*Collected data:*
◆ ◆ ◆
(** * De Bruijn graph assembler ([debruijn/debruijn.py]): model and properties

    The program cuts reads into k-mers, builds a weighted directed graph on
    the (k-1)-mers, removes bubbles and tips, and reads contigs off the
    remaining start-to-sink paths.

    The Python code is embedded as Rocq functions:
    - strings are [string], slices follow Python's clamping rules;
    - a [dict] is an association list in insertion order (the order in
      which [build_graph] meets the k-mers fixes the node order of the
      graph, which the scans of the simplification passes depend on);
    - a [networkx.DiGraph] is the list of its nodes and the list of its
      weighted edges, both in insertion order;
    - exceptions are the [Raise] results of type [result];
    - the global [random] generator is a state threaded through the calls;
    - a Python float is the rational number it stands for: the mean of
      integer weights that [statistics.mean] returns is the exact mean when
      this is an integer, and else the binary64 number nearest to it. *)

From Stdlib Require Import String Ascii List ZArith QArith Lqa Lia Bool Permutation.
From Stdlib Require Import DecimalString.
Import ListNotations.

Local Open Scope string_scope.
Local Open Scope Z_scope.
Local Open Scope list_scope.

(** ** Part I: definitions *)

(** *** Python values *)

Module Py.

(** The exceptions the program can meet. *)
Inductive exn : Type :=
| StatisticsError        (* statistics.mean / statistics.stdev *)
| NetworkXError          (* remove_node of an absent node, LCA on a cyclic graph *)
| NodeNotFound           (* a path query from a node that is not in the graph *)
| NetworkXPointlessConcept
| IndexError             (* node[-1] on an empty string *)
| ValueError             (* random.randint on an empty range *)
| OverflowError          (* a mean too large for a float *)
| RecursionError.        (* the interpreter's recursion limit *)

Inductive result (A : Type) : Type :=
| Ok (a : A)
| Raise (e : exn).
Arguments Ok {A} a.
Arguments Raise {A} e.

Definition bind {A B} (r : result A) (k : A -> result B) : result B :=
  match r with
  | Ok a => k a
  | Raise e => Raise e
  end.

(** [len(s)] *)
Definition len (s : string) : Z := Z.of_nat (String.length s).

(** One bound of a slice [s[lo:hi]]: a missing bound takes its default,
    a negative one counts from the end, and both are clamped to
    [[0, len(s)]]. *)
Definition slice_bound (n default : Z) (b : option Z) : Z :=
  match b with
  | None => default
  | Some i => if i <? 0 then Z.max 0 (i + n) else Z.min i n
  end.

(** [s[lo:hi]] *)
Definition slice (s : string) (lo hi : option Z) : string :=
  let n := len s in
  let a := slice_bound n 0 lo in
  let b := slice_bound n n hi in
  substring (Z.to_nat a) (Z.to_nat (b - a)) s.

(** [s[-1]], which raises [IndexError] on the empty string. *)
Fixpoint last_char (s : string) : option ascii :=
  match s with
  | EmptyString => None
  | String c EmptyString => Some c
  | String _ s' => last_char s'
  end.

(** [range(n)] *)
Definition range (n : Z) : list Z := map Z.of_nat (seq 0 (Z.to_nat n)).

(** [x in l] on strings. *)
Definition mem (x : string) (l : list string) : bool :=
  existsb (String.eqb x) l.

(** A [dict] from strings to integers, in insertion order. *)
Definition dict : Type := list (string * Z).

(** [d.get(k, default)] *)
Fixpoint dict_get (d : dict) (k : string) (default : Z) : Z :=
  match d with
  | [] => default
  | (k', v) :: d' => if String.eqb k k' then v else dict_get d' k default
  end.

(** [d[k] = v]: an existing key keeps its place, a new key goes last. *)
Fixpoint dict_set (d : dict) (k : string) (v : Z) : dict :=
  match d with
  | [] => [(k, v)]
  | (k', v') :: d' =>
      if String.eqb k k' then (k', v) :: d' else (k', v') :: dict_set d' k v
  end.

Definition dict_keys (d : dict) : list string := map fst d.
Definition dict_values (d : dict) : list Z := map snd d.

(** [sum(l)] *)
Definition sum (l : list Z) : Z := fold_right Z.add 0 l.

End Py.
Import Py.

Notation "x <- c1 ;; c2" := (Py.bind c1 (fun x => c2))
  (at level 61, c1 at next level, right associativity).

(** *** K-mer extraction *)

(** [cut_kmer]: the k-mers of a read, in order. *)
Definition cut_kmer (read : string) (kmer_size : Z) : list string :=
  map (fun i => slice read (Some i) (Some (i + kmer_size)))
      (range (len read - kmer_size + 1)).

(** [build_kmer_dict], on the reads that [read_fastq] yields. *)
Definition count_kmer (kmer_dict : dict) (kmer : string) : dict :=
  dict_set kmer_dict kmer (dict_get kmer_dict kmer 0 + 1).

Definition build_kmer_dict (reads : list string) (kmer_size : Z) : dict :=
  fold_left
    (fun kmer_dict read => fold_left count_kmer (cut_kmer read kmer_size) kmer_dict)
    reads [].

(** *** The parts of [statistics] and [random] the program uses *)

Module Stat.

Local Open Scope Q_scope.

Definition qsum (l : list Q) : Q := fold_right Qplus 0 l.

(** The exact mean of the data, which [statistics.variance] works with:
    the data must have at least one point. *)
Definition mean (data : list Q) : result Q :=
  match data with
  | [] => Raise StatisticsError
  | _ => Ok (qsum data / inject_Z (Z.of_nat (List.length data)))
  end.

(** [a / b] rounded to the nearest integer, a tie going to the even one,
    for [0 < b]. *)
Definition round_half_even (a b : Z) : Z :=
  let k := (a / b)%Z in
  match (2 * (a mod b) ?= b)%Z with
  | Lt => k
  | Gt => (k + 1)%Z
  | Eq => if Z.even k then k else (k + 1)%Z
  end.

(** [n / (d * 2 ^ e)] as a fraction, for an exponent [e] of any sign. *)
Definition scale (n d e : Z) : Z * Z :=
  if (0 <=? e)%Z then (n, (d * 2 ^ e)%Z) else ((n * 2 ^ (- e))%Z, d).

(** The exponent of the last place of the binary64 number nearest to
    [n / d], for [0 < n] and [0 < d]: 52 below the exponent of the leading
    bit of [n / d], and not below -1074, the last place of the subnormal
    numbers. *)
Definition last_place (n d : Z) : Z :=
  let t := (Z.log2 n - Z.log2 d)%Z in
  let (a, b) := scale n d t in
  Z.max ((if (b <=? a)%Z then t else t - 1) - 52) (-1074).

(** [float(q)] for a fraction [q], which is the division of two integers:
    the binary64 number nearest to [q], a tie going to the one with an even
    last bit, and [OverflowError] when that is beyond the largest one. *)
Definition to_float (q : Q) : result Q :=
  let n := Z.abs (Qnum q) in
  let d := Zpos (Qden q) in
  if (n =? 0)%Z then Ok 0
  else
    let e := last_place n d in
    let (a, b) := scale n d e in
    let m := (Z.sgn (Qnum q) * round_half_even a b)%Z in
    if (0 <=? e)%Z
    then if (2 ^ 1024 <=? Z.abs m * 2 ^ e)%Z then Raise OverflowError
         else Ok (inject_Z (m * 2 ^ e))
    else Ok (Qmake m (Z.to_pos (2 ^ (- e)))).

(** [statistics.mean] on integers: the sum is exact; the mean is returned
    as an integer when it is one, and as a float otherwise. *)
Definition mean_of_ints (data : list Z) : result Q :=
  match data with
  | [] => Raise StatisticsError
  | _ =>
      let total := sum data in
      let n := Z.of_nat (List.length data) in
      if (total mod n =? 0)%Z then Ok (inject_Z (total / n))
      else to_float (Qmake total (Z.to_pos n))
  end.

(** [statistics.variance], the square of [statistics.stdev]: the data must
    have at least two points. *)
Definition variance (data : list Q) : result Q :=
  match data with
  | [] | [_] => Raise StatisticsError
  | _ =>
      m <- mean data ;;
      Ok (qsum (map (fun x => (x - m) * (x - m)) data)
          / inject_Z (Z.of_nat (List.length data) - 1))
  end.

Definition Qltb (x y : Q) : bool := negb (Qle_bool y x).

(** The test [statistics.stdev(data) > 0]. The standard deviation is the
    square root of the variance, so it is positive exactly when the
    variance is. *)
Definition stdev_positive (data : list Q) : result bool :=
  v <- variance data ;; Ok (Qltb 0 v).

(** [max(l)]: the first of the largest elements. *)
Definition max (l : list Q) : option Q :=
  match l with
  | [] => None
  | x :: r => Some (fold_left (fun m y => if Qltb m y then y else m) r x)
  end.

(** [l.index(x)]: the position of the first element equal to [x]. *)
Fixpoint index (x : Q) (l : list Q) : option nat :=
  match l with
  | [] => None
  | y :: r => if Qeq_bool y x then Some O else option_map S (index x r)
  end.

(** [l.index(max(l))] *)
Definition index_of_max (l : list Q) : result nat :=
  match max l with
  | None => Raise ValueError
  | Some m => match index m l with
              | None => Raise ValueError
              | Some i => Ok i
              end
  end.

(** The data are all equal. *)
Definition all_equal (l : list Q) : Prop :=
  forall x y, In x l -> In y l -> x == y.

(** The sum of the squared deviations from [m]. *)
Definition sq_dev (m : Q) (l : list Q) : Q :=
  qsum (map (fun x => (x - m) * (x - m)) l).

End Stat.

(** What the interpreter supplies: the pseudo-random generator behind
    [random.seed] and [random.randint], and the order in which a [set] of
    strings is iterated (networkx takes "the first" element of a set of
    common ancestors). Nothing is assumed of either beyond the contract of
    [randint], that its result lies in the range asked for, and that the
    first element of a set is one of its elements. *)
Class Runtime : Type := {
  rng : Type;
  seed : Z -> rng;
  randint : Z -> Z -> rng -> Z * rng;
  randint_range : forall a b s, a <= b -> a <= fst (randint a b s) <= b;
  set_first : string -> list string -> string;
  set_first_in : forall x l, In (set_first x l) (x :: l)
}.

(** The state of the global generator, with the list of the values drawn
    so far (most recent first), kept for the statements about tie-breaks. *)
Record generator (R : Type) : Type := {
  gen : R;
  drawn : list Z
}.
Arguments gen {R} _.
Arguments drawn {R} _.

Definition world {RT : Runtime} : Type := generator rng.

(** [random.seed(a)] *)
Definition random_seed {RT : Runtime} (a : Z) (w : world) : world :=
  {| gen := seed a; drawn := [] |}.

(** [random.randint(a, b)] *)
Definition random_randint {RT : Runtime} (a b : Z) (w : world) : result (Z * world) :=
  if b <? a then Raise ValueError
  else let (i, s) := randint a b (gen w) in
       Ok (i, {| gen := s; drawn := i :: drawn w |}).

(** *** The parts of [networkx] the program uses

    They follow networkx 3: [all_simple_paths] from a node to itself yields
    the path of that one node, and [lowest_common_ancestor] starts from an
    element of the set of common ancestors and walks down. *)

Module Nx.

Definition edge : Type := (string * string * Z)%type.
Definition src (e : edge) : string := fst (fst e).
Definition dst (e : edge) : string := snd (fst e).
Definition weight (e : edge) : Z := snd e.

(** A [DiGraph] whose edges carry a [weight]: nodes and edges in the
    order they were first added. *)
Record DiGraph : Type := {
  nodes : list string;
  edges : list edge
}.

Definition empty : DiGraph := {| nodes := []; edges := [] |}.

(** [n in G] *)
Definition has_node (g : DiGraph) (n : string) : bool := mem n (nodes g).

Definition add_node (g : DiGraph) (n : string) : DiGraph :=
  if has_node g n then g else {| nodes := nodes g ++ [n]; edges := edges g |}.

Fixpoint set_edge (es : list edge) (u v : string) (w : Z) : list edge :=
  match es with
  | [] => [(u, v, w)]
  | e :: es' =>
      if String.eqb (src e) u && String.eqb (dst e) v
      then (u, v, w) :: es'
      else e :: set_edge es' u v w
  end.

(** [G.add_edge(u, v, weight=w)]: the end points become nodes ([u] first),
    and the weight of an edge that is already there is overwritten. *)
Definition add_edge (g : DiGraph) (u v : string) (w : Z) : DiGraph :=
  let g' := add_node (add_node g u) v in
  {| nodes := nodes g'; edges := set_edge (edges g') u v w |}.

(** [G.successors(n)] and [G.predecessors(n)] *)
Definition successors (g : DiGraph) (n : string) : list string :=
  map dst (filter (fun e => String.eqb (src e) n) (edges g)).

Definition predecessors (g : DiGraph) (n : string) : list string :=
  map src (filter (fun e => String.eqb (dst e) n) (edges g)).

Definition delete_node (g : DiGraph) (n : string) : DiGraph :=
  {| nodes := filter (fun x => negb (String.eqb x n)) (nodes g);
     edges := filter (fun e => negb (String.eqb (src e) n)
                               && negb (String.eqb (dst e) n)) (edges g) |}.
Lemma obj_get_elem {A : Type} (o : list (string * A)) (k : string) (v : A) :
  obj_get o k = Some v → (k, v) ∈ o.
Proof.
  induction o as [|[k' v'] o IH]; simpl; [done|].
  destruct (decide (k' = k)) as [->|Hne].
  - intros [= ->]. apply elem_of_cons. by left.
  - intros H. apply elem_of_cons. right. by apply IH.
Qed.

(** ** Further properties *)

(** X6.  In every state the server can reach, a room has one or two
    members, each member has an entry in [game.players], the board has
    nine slots, [game.players] has one entry per key, and the host flag
    is set exactly on the entries with symbol 'X'. *)
Theorem rooms_of_reachable_states
    (st : state) (code : string) (room : room) :
  reachable st → rooms st !! code = Some room →
  (1 ≤ length (room_players room) ≤ 2)%nat
  ∧ length (board (game room)) = 9%nat
  ∧ (∀ id, id ∈ room_players room →
           is_Some (obj_get (Game.players (game room)) id))
  ∧ NoDup (Game.players (game room)).*1
  ∧ (∀ id p, obj_get (Game.players (game room)) id = Some p →
             (symbol p = X ↔ isHost p = true)).
Proof.
  intros Hreach Hroom.
  destruct (reachable_sound st Hreach) as [Hmem Hgames].
  destruct (reachable_participants st Hreach _ _ Hroom) as [Hkeys Hall].
  split; [eauto|]. split; [by eapply inv_slots, Hgames|].
  split. { intros id Hin. by eapply (reachable_members_known st). }
  split; [done|].
  intros id p Hp%obj_get_elem.
  rewrite Forall_forall in Hall. by apply (Hall (id, p)).
Qed.

Lemma rooms_of_reachable_states_witness :
  reachable won_game_state
  ∧ rooms won_game_state !! Scenario.code = Some won_game_room
  ∧ (1 ≤ length (room_players won_game_room) ≤ 2)%nat
  ∧ length (board (game won_game_room)) = 9%nat
  ∧ (∀ id, id ∈ room_players won_game_room →
           is_Some (obj_get (Game.players (game won_game_room)) id))
  ∧ NoDup (Game.players (game won_game_room)).*1
  ∧ (∀ id p, obj_get (Game.players (game won_game_room)) id = Some p →
             (symbol p = X ↔ isHost p = true)).
Proof.
  assert (reachable won_game_state) as H0
    by (exists won_game_events; reflexivity).
  assert (rooms won_game_state !! Scenario.code = Some won_game_room) as H1
    by reflexivity.
  exact (conj H0 (conj H1 (rooms_of_reachable_states _ _ _ H0 H1))).
Defined.

(** X7.  In every state the server can reach, the recorded result of a
    game agrees with its board: while [winner] is [null] no line is
    complete and a cell is free; a recorded winner holds a line and is
    the marker on turn; a recorded draw has all nine cells taken and no
    line. *)
Theorem recorded_result_agrees
    (st : state) (code : string) (room : room) :
  reachable st → rooms st !! code = Some room →
  (winner (game room) = Null →
   (¬ ∃ m, three_in_line (board (game room)) m)
   ∧ ¬ filled (board (game room)))
  ∧ (∀ m, winner (game room) = Won m →
          three_in_line (board (game room)) m
          ∧ currentPlayer (game room) = m)
  ∧ (winner (game room) = Draw →
     filled (board (game room))
     ∧ ¬ ∃ m, three_in_line (board (game room)) m).
Proof.
  intros Hreach Hroom.
  pose proof (reachable_verdict st Hreach _ _ Hroom) as Hverdict.
  unfold verdict_agrees in Hverdict.
  destruct (winner (game room)) as [|m|].
  - split; [done|]. split; [|done]. intros m [=].
  - split; [done|]. split; [|done]. by intros m' [= <-].
  - split; [done|]. split; [|done]. intros m [=].
Qed.

Lemma recorded_result_agrees_witness :
  reachable won_game_state
  ∧ rooms won_game_state !! Scenario.code = Some won_game_room
  ∧ three_in_line (board (game won_game_room)) X
  ∧ currentPlayer (game won_game_room) = X.
Proof.
  assert (reachable won_game_state) as H0
    by (exists won_game_events; reflexivity).
  assert (rooms won_game_state !! Scenario.code = Some won_game_room) as H1
    by reflexivity.
  split; [exact H0|]. split; [exact H1|].
  destruct (recorded_result_agrees _ _ _ H0 H1) as (_ & Hwon & _).
  exact (Hwon X eq_refl).
Defined.

Lemma serve_well_formed (es : list event) (st : state) :
  serve (WellFormed <$> es) st = run es st.
Proof.
  revert st. induction es as [|e es IH]; intros st; simpl; [done|].
  unfold_bind. destruct (handle e st) as [ [st1 out]|]; [apply IH|done].
Qed.

Lemma serve_app (rs rs' : list request) (st st' : state) :
  serve rs st = Normal st' → serve (rs ++ rs') st = serve rs' st'.
Proof.
  revert st. induction rs as [|r rs IH]; intros st; simpl.
  - by intros [= ->].
  - unfold_bind. destruct (receive r st) as [ [st1 out]|]; [apply IH|done].
Qed.

(** X8.  A run of events, with payloads of the shapes the client page
    sends, in which no [createRoom] draws the code of a stored room goes
    through: no handler raises a [TypeError].  The shape of the payloads
    matters.  After such a run a [joinRoom] with an undefined or null
    payload raises, and a [makeMove] whose index has no property key
    raises when it comes from a socket that the [players] map binds and
    changes nothing when it comes from another. *)
Theorem collision_free_runs_complete (es : list event) :
  collision_free es init = true →
  ∃ st, run es init = Normal st
    ∧ serve (WellFormed <$> es) init = Normal st
    ∧ (∀ socket,
         serve ((WellFormed <$> es) ++ [ JoinRoomNullish socket ]) init
         = TypeError)
    ∧ (∀ socket,
         serve ((WellFormed <$> es) ++ [ MakeMoveNoKey socket ]) init
         = match players st !! socket with
           | Some _ => TypeError
           | None => Normal st
           end).
Proof.
  intros Hfree.
  destruct (collision_free_run es init init_sound init_members_known
              init_index_agrees Hfree) as (st & Hrun & Hidx).
  exists st. split; [done|].
  assert (serve (WellFormed <$> es) init = Normal st) as Hserve
    by (by rewrite serve_well_formed).
  split; [done|]. split.
  - intros socket. by rewrite (serve_app _ _ _ _ Hserve).
  - intros socket. rewrite (serve_app _ _ _ _ Hserve). simpl.
    destruct (players st !! socket) as [data|] eqn:Hdata; [|done].
    by destruct (Hidx _ _ Hdata) as (room & p & -> & _).
Qed.

Lemma collision_free_runs_complete_witness :
  collision_free rejoin_events init = true
  ∧ ∃ st, run rejoin_events init = Normal st
    ∧ serve (WellFormed <$> rejoin_events) init = Normal st
    ∧ (∀ socket,
         serve ((WellFormed <$> rejoin_events) ++ [ JoinRoomNullish socket ])
               init
         = TypeError)
    ∧ (∀ socket,
         serve ((WellFormed <$> rejoin_events) ++ [ MakeMoveNoKey socket ])
               init
         = match players st !! socket with
           | Some _ => TypeError
           | None => Normal st
           end).
Proof.
  assert (collision_free rejoin_events init = true) as H0 by reflexivity.
  exact (conj H0 (collision_free_runs_complete rejoin_events H0)).
Defined.

(** X9.  After a run in which no [createRoom] draws the code of a stored
    room, every socket that the [players] map binds is a member of the
    room stored under its code and has an entry in that room's
    [game.players] with the name it is bound under. *)
Theorem bound_sockets_take_part
    (es : list event) (st : state) (socket : string) (data : playerData) :
  collision_free es init = true →
  run es init = Normal st →
  players st !! socket = Some data →
  ∃ room p, rooms st !! roomCode data = Some room
    ∧ socket ∈ room_players room
    ∧ obj_get (Game.players (game room)) socket = Some p
    ∧ name p = playerName data.
Proof.
  intros Hfree Hrun Hdata.
  destruct (collision_free_run es init init_sound init_members_known
              init_index_agrees Hfree) as (st' & Hrun' & Hidx).
  rewrite Hrun in Hrun'. injection Hrun' as <-. by apply Hidx.
Qed.

Lemma bound_sockets_take_part_witness :
  collision_free won_game_events init = true
  ∧ run won_game_events init = Normal won_game_state
  ∧ players won_game_state !! "s2"
    = Some {| roomCode := Scenario.code; playerName := "Bob" |}
  ∧ ∃ room p, rooms won_game_state !! Scenario.code = Some room
      ∧ "s2" ∈ room_players room
      ∧ obj_get (Game.players (game room)) "s2" = Some p
      ∧ name p = "Bob".
Proof.
  assert (collision_free won_game_events init = true) as H0 by reflexivity.
  assert (run won_game_events init = Normal won_game_state) as H1
    by reflexivity.
  assert (players won_game_state !! "s2"
          = Some {| roomCode := Scenario.code; playerName := "Bob" |}) as H2
    by reflexivity.
  exact (conj H0 (conj H1 (conj H2
           (bound_sockets_take_part _ _ _ _ H0 H1 H2)))).
Defined.

(** X10.  The code that [createRoom] sends back opens the room: whatever
    the maps held, after a [createRoom] by one socket a [joinRoom] by
    another socket with that code is accepted, tells the joiner the
    creator's name and symbol 'O', and leaves the room with the two
    members in order, the creator as host with 'X', an empty board, 'X'
    on turn and the game on. *)
Theorem create_then_join
    (st : state) (creator joiner creatorName joinerName random36 : string) :
  creator ≠ joiner →
  let code := RoomCode.generateRoomCode random36 in
  let host := {| name := creatorName; symbol := X; isHost := true |} in
  let guest := {| name := joinerName; symbol := O; isHost := false |} in
  let paired :=
    {| board := empty_board; currentPlayer := X;
       Game.players := [(creator, host); (joiner, guest)];
       gameActive := true; winner := Null |} in
  ∃ st1 st2,
    handle (CreateRoom creator creatorName random36) st
    = Normal (st1, [ (ToSocket creator, roomCreated code X creatorName);
                     (ToRoom code, playerJoined creatorName 1) ])
    ∧ handle (JoinRoom joiner code joinerName) st1
      = Normal (st2, [ (ToSocket joiner,
                        roomJoined code O joinerName creatorName);
                       (ToOthers joiner code, opponentJoined joinerName);
                       (ToRoom code,
                        gameState empty_board X true
                                  [(creator, host); (joiner, guest)]) ])
    ∧ rooms st2 !! code
      = Some {| game := paired; room_players := [creator; joiner] |}
    ∧ players st2 !! creator
      = Some {| roomCode := code; playerName := creatorName |}
    ∧ players st2 !! joiner
      = Some {| roomCode := code; playerName := joinerName |}.
Proof.
  intros Hne code host guest paired.
  eexists _, _. split; [reflexivity|].
  simpl. unfold on_joinRoom. simpl. rewrite lookup_insert_eq. simpl.
  rewrite decide_False by done. unfold obj_read. simpl.
  rewrite decide_True by done. unfold_bind.
  split; [reflexivity|]. simpl.
  rewrite lookup_insert_eq. split.
  { unfold set_gameActive, set_player. simpl.
    by rewrite decide_False by done. }
  rewrite lookup_insert_ne by congruence.
  by rewrite !lookup_insert_eq.
Qed.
◆ ◆ ◆
*EXERCISE DIRECTIONS:*
Beginning with the line that has "weighted edges, both" and ending with the line that has "empty range *)", set down the lines above exactly and include no others.

*RESPONSE AREA:*
      weighted edges, both in insertion order;
    - exceptions are the [Raise] results of type [result];
    - the global [random] generator is a state threaded through the calls;
    - a Python float is the rational number it stands for: the mean of
      integer weights that [statistics.mean] returns is the exact mean when
      this is an integer, and else the binary64 number nearest to it. *)

From Stdlib Require Import String Ascii List ZArith QArith Lqa Lia Bool Permutation.
From Stdlib Require Import DecimalString.
Import ListNotations.

Local Open Scope string_scope.
Local Open Scope Z_scope.
Local Open Scope list_scope.

(** ** Part I: definitions *)

(** *** Python values *)

Module Py.

(** The exceptions the program can meet. *)
Inductive exn : Type :=
| StatisticsError        (* statistics.mean / statistics.stdev *)
| NetworkXError          (* remove_node of an absent node, LCA on a cyclic graph *)
| NodeNotFound           (* a path query from a node that is not in the graph *)
| NetworkXPointlessConcept
| IndexError             (* node[-1] on an empty string *)
| ValueError             (* random.randint on an empty range *)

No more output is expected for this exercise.